Jesús contaba esta parábola pocos días antes de su Pasión, cuando su muerte
estaba ya decidida en la sombra por los jefes del pueblo de Israel, que, por lógica,
tendrían que haber sido los primeros en responder a la invitación.
La descripción de los invitados es curiosa y actual. Jesús distingue dos clases: Los
negligentes, aquellos de los que se ha apoderado la indiferencia, que se dejan llevar
por sus actividades o sus gustos inmediatos y aquellos que rechazan
conscientemente, hasta de manera combativa, la invitación, como si les estorbara a
sus planes y proyectos.
Bastaría traducirlo a algunos ejemplos que seguramente se darán hoy mismo entre
nosotros. Preguntad a muchos bautizados por qué no van a misa (me refiero a la
misa por lo del banquete): Oiríamos respuestas parecidas a éstas: -"¿Cómo
quieres?, si es mi día de caza, o mi día para jugar al tenis, o para ir al
supermercado"...:Preguntadle a algún joven, que haya pasado toda la noche en la
discoteca: o en el botellón: -"¿Qué dices?, tengo que dormir” ,o, en el mejor de los
casos, “tengo que hacer los deberes”, o “preparar los exámenes”. Incluso
encontraríamos respuestas más agrias y violentas.
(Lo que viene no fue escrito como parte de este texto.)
(* ===== verification/ChainConfig.v ===== *)
(** * Chain configuration

    [chain/src/config.rs], [chain/src/state_type.rs] and the [VotingConfig] of
    [chain/src/voting.rs]: the network presets and the heights they switch at. *)

From S2P Require Import Prelude.

Module ChainConfig.

Inductive Network := Mainnet | Testnet.

#[global] Instance Network_eq_dec : EqDecision Network.
Proof. solve_decision. Defined.

(** [VotingConfig]. *)
Record VotingConfig := mk_voting {
  voting_length : Z;
  soft_fork_epochs : Z;
  activation_epochs : Z;
  version2_activation_height : Z;
}.

Definition voting_mainnet : VotingConfig := mk_voting 1024 32 32 417792.
Definition voting_testnet : VotingConfig := mk_voting 128 32 32 0.

(** [VotingConfig::soft_fork_approved]: the product is a [u64], the comparison an
    [i64] one. *)
Definition soft_fork_threshold (v : VotingConfig) : Z :=
  as_u64 (as_u64 (voting_length v * soft_fork_epochs v) * 9) / 10.

Definition soft_fork_approved (v : VotingConfig) (votes : Z) : bool :=
  as_i64 (soft_fork_threshold v) <? votes.

(** [VotingConfig::change_approved]. *)
Definition change_approved (v : VotingConfig) (votes : Z) : bool := voting_length v / 2 <? votes.

(** [ChainConfig]. *)
Record ChainConfig := mk_chain_config {
  network : Network;
  epoch_length : Z;
  block_interval_ms : Z;
  use_last_epochs : Z;
  initial_n_bits : Z;
  version2_activation_n_bits : option Z;
  genesis_id : option id32;
  max_time_drift_ms : Z;
  eip37_activation_height : option Z;
  eip37_epoch_length : option Z;
  voting : VotingConfig;
}.

Definition config_testnet : ChainConfig := {|
  network := Testnet;
  epoch_length := 128;
  block_interval_ms := 45000;
  use_last_epochs := 8;
  initial_n_bits := 16842752;
  version2_activation_n_bits := None;
  genesis_id := None;
  max_time_drift_ms := 10 * 45000;
  eip37_activation_height := None;
  eip37_epoch_length := None;
  voting := voting_testnet;
|}.

Definition config_mainnet : ChainConfig := {|
  network := Mainnet;
  epoch_length := 1024;
  block_interval_ms := 120000;
  use_last_epochs := 8;
  initial_n_bits := 100734821;
  version2_activation_n_bits := Some 107976917;
  genesis_id := Some 0xb0244dfc267baca974a4caee06120321562784303a8a688976ae56170e4d175b;
  max_time_drift_ms := 10 * 120000;
  eip37_activation_height := Some 844673;
  eip37_epoch_length := Some 128;
  voting := voting_mainnet;
|}.

(** [ChainConfig::epoch_length_at]. *)
Definition epoch_length_at (c : ChainConfig) (height : Z) : Z :=
  match eip37_activation_height c, eip37_epoch_length c with
  | Some activation, Some eip37_len =>
      if activation <=? height then eip37_len else epoch_length c
  | _, _ => epoch_length c
  end.

(** [ChainConfig::eip37_active]. *)
Definition eip37_active (c : ChainConfig) (height : Z) : bool :=
  match eip37_activation_height c with
  | Some h => h <=? height
  | None => false
  end.

(** [StateType]. *)
Inductive StateType := Utxo | Digest | Light.

Definition requires_proofs (s : StateType) : bool :=
  match s with Digest => true | _ => false end.

Definition downloads_block_bodies (s : StateType) : bool :=
  match s with Light => false | _ => true end.

(** Settings whose threshold arithmetic stays in range. *)
Definition voting_ok (v : VotingConfig) : Prop :=
  0 < voting_length v <= U32_MAX /\ 0 <= soft_fork_epochs v <= U32_MAX /\
  0 <= activation_epochs v <= U32_MAX /\
  voting_length v * soft_fork_epochs v * 9 <= U64_MAX.

Lemma soft_fork_approved_spec v votes :
  voting_ok v ->
  soft_fork_approved v votes = true <-> voting_length v * soft_fork_epochs v * 9 / 10 < votes.
Proof.
  intros (Hl & He & _ & Hm). unfold soft_fork_approved, soft_fork_threshold. rewrite Z.ltb_lt.
  rewrite (as_u64_small (voting_length v * soft_fork_epochs v)) by (int_unfold; nia).
  rewrite as_u64_small by (int_unfold; nia).
  assert (0 <= voting_length v * soft_fork_epochs v * 9 / 10 <= U64_MAX / 10).
  { split; [apply Z.div_pos; nia|apply Z.div_le_mono; lia]. }
  generalize dependent (voting_length v * soft_fork_epochs v * 9 / 10). intros t Ht.
  change (U64_MAX / 10) with 1844674407370955161 in Ht.
  unfold as_i64. rewrite Z.mod_small; lia.
Qed.

Lemma voting_mainnet_ok : voting_ok voting_mainnet.
Proof. unfold voting_ok, U32_MAX, U64_MAX. cbn. lia. Qed.

End ChainConfig.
Entonces el amo dijo a sus servidores: “El banquete está preparado, salid a los
caminos, y a todos los que encontréis invitadlos a la boda”. Y la sala del banquete
se llenó de convidados.
En esta sociedad del bienestar y del consumo tenemos siempre tantas cosas
importantes que hacer que nos olvidamos de lo fundamental. Quizá era por eso
decía Jesús que el Reino de Dios es fundamentalmente para los pobres, que, por no
tener nada a lo que atarse, son los únicos dispuestos a aceptar la invitación.
No se trata de una vieja historieta del pasado. La invitación de Dios sigue siendo
actual. A cada uno nos ha escrito una carta de amor. ¿Somos conscientes de que
hay un sitio preparado para nosotros en el servicio al reino de Dios, en la mesa de
la Eucaristía? Nos viene bien esta parábola al comienzo de curso, cuando andamos
lanzando nuestras campañas pastorales, parroquiales o diocesanas. Nuestra Iglesia
vuelve a oír hoy: “Salid a los cruces de caminos, y a todos los que encontréis
invitadlos”. Es el sueño de una Iglesia que no se recrea en actitudes conservadoras,
sino que sale a la calle con una Buena Noticia y una invitación, nunca con una
imposición. Será bueno que todos los que colaboramos en la evangelización nos
preguntemos: ¿Qué noticia vamos a llevar? ¿Para qué convocamos? ¿Será el
Evangelio en nuestros labios una “carga pesada” o una novedad llamativa, original
y salvadora? Y no estaría bien que quienes hemos aceptado la invitación, no
lleváramos el “vestido de la fiesta”.